Özalp Özer is an American business professor specializing in pricing science and operations research. He is the Ashbel Smith Professor of Management Science at the Naveen Jindal School of Management and also currently serves as an affiliated faculty at the MIT Sloan School of Management.

==Career==
Originally from Turkey, Özer attended Bilkent University, where he earned an undergraduate degree in Industrial Engineering in 1996. He then attended Columbia University where he received master's degrees in Operations Research and Financial Engineering, as well as a Ph.D. in Operations Research.

After receiving his Ph.D. in 2000, Özer worked as an assistant professor in the Management Science and Engineering Department at Stanford University until 2007. During this time he was awarded the Wickham Skinner Early-Career Research Accomplishment Award by the Informs Manufacturing and Service Operations Management (M&SOM) journal as well as the Eugene L. Grant Award for Excellence in Teaching at Stanford in 2004 and 2005. After working as an associate professor at Columbia University, he then took a position at the University of Texas at Dallas, at which time he was increasingly active in the M&SOM research community, receiving the M&SOM Meritorious Services Award in both 2011 and 2012.

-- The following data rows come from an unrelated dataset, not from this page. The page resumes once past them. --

(** [move_from] *)
Definition ts_move_from (offset : CodeOffset) (struct_def : StructDefinition) (type_args : Signature)
    (s : stack) : result PartialVMError stack :=
  let struct_type := materialize_type (sd_struct_handle struct_def) type_args in
  a ← type_abilities struct_type;
  _ ← ensure (has_key a) (type_error MOVEFROM_WITHOUT_KEY_ABILITY offset);
  '(operand, s) ← pop_type s;
  _ ← ensure (bool_decide (operand = Address)) (type_error MOVEFROM_TYPE_MISMATCH_ERROR offset);
  Ok (struct_type :: s).

(** [move_to] *)
Definition ts_move_to (offset : CodeOffset) (struct_def : StructDefinition) (type_args : Signature)
    (s : stack) : result PartialVMError stack :=
  let struct_type := materialize_type (sd_struct_handle struct_def) type_args in
  a ← type_abilities struct_type;
  _ ← ensure (has_key a) (type_error MOVETO_WITHOUT_KEY_ABILITY offset);
  '(key_struct_operand, s) ← pop_type s;
  '(signer_reference_operand, s) ← pop_type s;
  _ ← ensure (bool_decide (key_struct_operand = struct_type))
        (type_error MOVETO_TYPE_MISMATCH_ERROR offset);
  match signer_reference_operand with
  | Reference Signer => Ok s
  | _ => Err (type_error MOVETO_TYPE_MISMATCH_ERROR offset)
  end.

(** A reference to a vector of the declared element type *)
Definition is_vector_of (operand_vec declared_element_type : SignatureToken) (mut_ref_only : bool) : bool :=
  bool_decide (get_vector_element_type operand_vec mut_ref_only = Some declared_element_type).

(** [borrow_vector_element] *)
Definition borrow_vector_element (declared_element_type : SignatureToken) (offset : CodeOffset)
    (mut_ref_only : bool) (s : stack) : result PartialVMError stack :=
  '(operand_idx, s) ← pop_type s;
  '(operand_vec, s) ← pop_type s;
  _ ← ensure (bool_decide (operand_idx = U64)) (type_error TYPE_MISMATCH offset);
  _ ← ensure (is_vector_of operand_vec declared_element_type mut_ref_only)
        (type_error TYPE_MISMATCH offset);
  Ok ((if mut_ref_only then MutableReference declared_element_type
       else Reference declared_element_type) :: s).

(** The element type that a vector instruction declares *)
Definition declared_element (idx : SignatureIndex) : result PartialVMError SignatureToken :=
  sig ← partial (signature_at resolver idx);
  unwrap (at_ sig 0).

Definition cast_to (ty : SignatureToken) (offset : CodeOffset) (s : stack) : result PartialVMError stack :=
  '(operand, s) ← pop_type s;
  _ ← ensure (is_integer operand) (type_error INTEGER_OP_TYPE_MISMATCH_ERROR offset);
  Ok (ty :: s).

(** The definition and the type arguments of an instantiated struct *)
Definition instance_of (idx : StructDefInstantiationIndex) : result PartialVMError (StructDefinition * Signature) :=
  struct_inst ← partial (struct_instantiation_at resolver idx);
  struct_def ← partial (struct_def_at resolver (sdi_def struct_inst));
  type_args ← partial (signature_at resolver (sdi_type_parameters struct_inst));
  Ok (struct_def, type_args).
(* ===== verification/TypedCode.v ===== *)
(** * TypedCode: the type system that the type-safety pass checks

    Declarative typing rules for instructions, and the proof that [verify_instr] of
    [TypeSafety] applies exactly these rules, except that it lets [VecPack] take
    operands of any types. *)

From S2P Require Import Prelude CoreTypes VmStatus Abilities FileFormat Errors RoundTrip Views BoundsChecker InBounds CheckedUnits ControlFlowGraph ControlFlow StackUsage SignatureChecker TypeSafety.

Import SignatureToken Bytecode.

(** ** Substitution *)

Fixpoint subst_type (args : list SignatureToken) (t : SignatureToken) : SignatureToken :=
  match t with
  | Vector t => Vector (subst_type args t)
  | StructInstantiation i ts => StructInstantiation i (subst_type args <$> ts)
  | Reference t => Reference (subst_type args t)
  | MutableReference t => MutableReference (subst_type args t)
  | TypeParameter i => default (TypeParameter i) (at_ args i)
  | t => t
  end.

Lemma collect_Ok {E A B} (f : A → result E B) l ys :
  collect f l = Ok ys ↔ Forall2 (λ x y, f x = Ok y) l ys.
Proof.
  revert ys; induction l as [|x l IH]; intros ys.
  - split; [by intros [= <-]|by inversion 1].
  - cbn. rewrite bind_Ok. setoid_rewrite bind_Ok. split.
    + intros (y & Hy & zs & Hzs & [= <-]). constructor; [done|by apply IH].
    + inversion 1; subst. eexists. split; [done|]. eexists. split; [by apply IH|done].
Qed.
Lemma collect_fmap {E A B} (f : A → result E B) (g : A → B) l ys :
  Forall (λ x, ∀ y, f x = Ok y → y = g x) l → collect f l = Ok ys → ys = g <$> l.
Proof.
  intros H Hc%collect_Ok. induction Hc as [|x y l ys Hx _ IH]; [done|].
  apply Forall_cons in H as [Hf H]. cbn. by rewrite (Hf _ Hx), IH.
Qed.

Lemma instantiate_subst t args t' : instantiate t args = Ok t' → t' = subst_type args t.
Proof.
  revert t'. induction t as [| | | | | |t IH|i|i ts IH|t IH|t IH|i] using token_ind; intros t' H;
    try (by injection H as <-); cbn [instantiate] in H.
  - apply bind_Ok in H as (u & Hu & [= <-]). cbn. f_equal. by apply IH.
  - apply bind_Ok in H as (us & Hu & [= <-]). cbn. f_equal.
    by apply (collect_fmap (λ ty, instantiate ty args) (subst_type args)).
  - apply bind_Ok in H as (u & Hu & [= <-]). cbn. f_equal. by apply IH.
  - apply bind_Ok in H as (u & Hu & [= <-]). cbn. f_equal. by apply IH.
  - cbn. destruct (at_ args i); [by injection H as ->|done].
Qed.

Lemma instantiate_total t args :
  params_below (len args) t → instantiate t args = Ok (subst_type args t).
Proof.
  unfold params_below. induction t as [| | | | | |t IH|i|i ts IH|t IH|t IH|i] using token_ind; intros H;
    try done; cbn [instantiate subst_type].
  - destruct H as [_ H]. by rewrite IH.
  - apply all_nodes_args in H as [_ H].
    enough (collect (λ ty, instantiate ty args) ts = Ok (subst_type args <$> ts)) as -> by done.
    apply collect_Ok. apply Forall2_fmap_r. rewrite Forall_forall in IH, H.
    apply Forall_Forall2_diag, Forall_forall. auto.
  - destruct H as [_ H]. by rewrite IH.
  - destruct H as [_ H]. by rewrite IH.
  - destruct H as [H _]. by destruct (unwrap_at (E := PartialVMError) args i H) as (a & Ha & Hat); rewrite Hat.
Qed.

(** ** The rules *)

Section Rules.
Context (resolver : BinaryIndexedView) (fv : FunctionView).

While at the Naveen Jindal School of Management his research interest began to focus on behavioral factors and influences in supply chains. In 2013 his work was recognized as Runner-Up for the Behavioral Operations Management Society Best Working Paper Award. In 2014, Özer was awarded the Best Paper Award by Management Science for his research in Trust in Forecast Information Sharing.

Özer is currently one of the associate editors for the journals Management Science and Operations Research. Özer is also co-editor, along with Robert Phillips, of The Oxford Handbook of Pricing Management.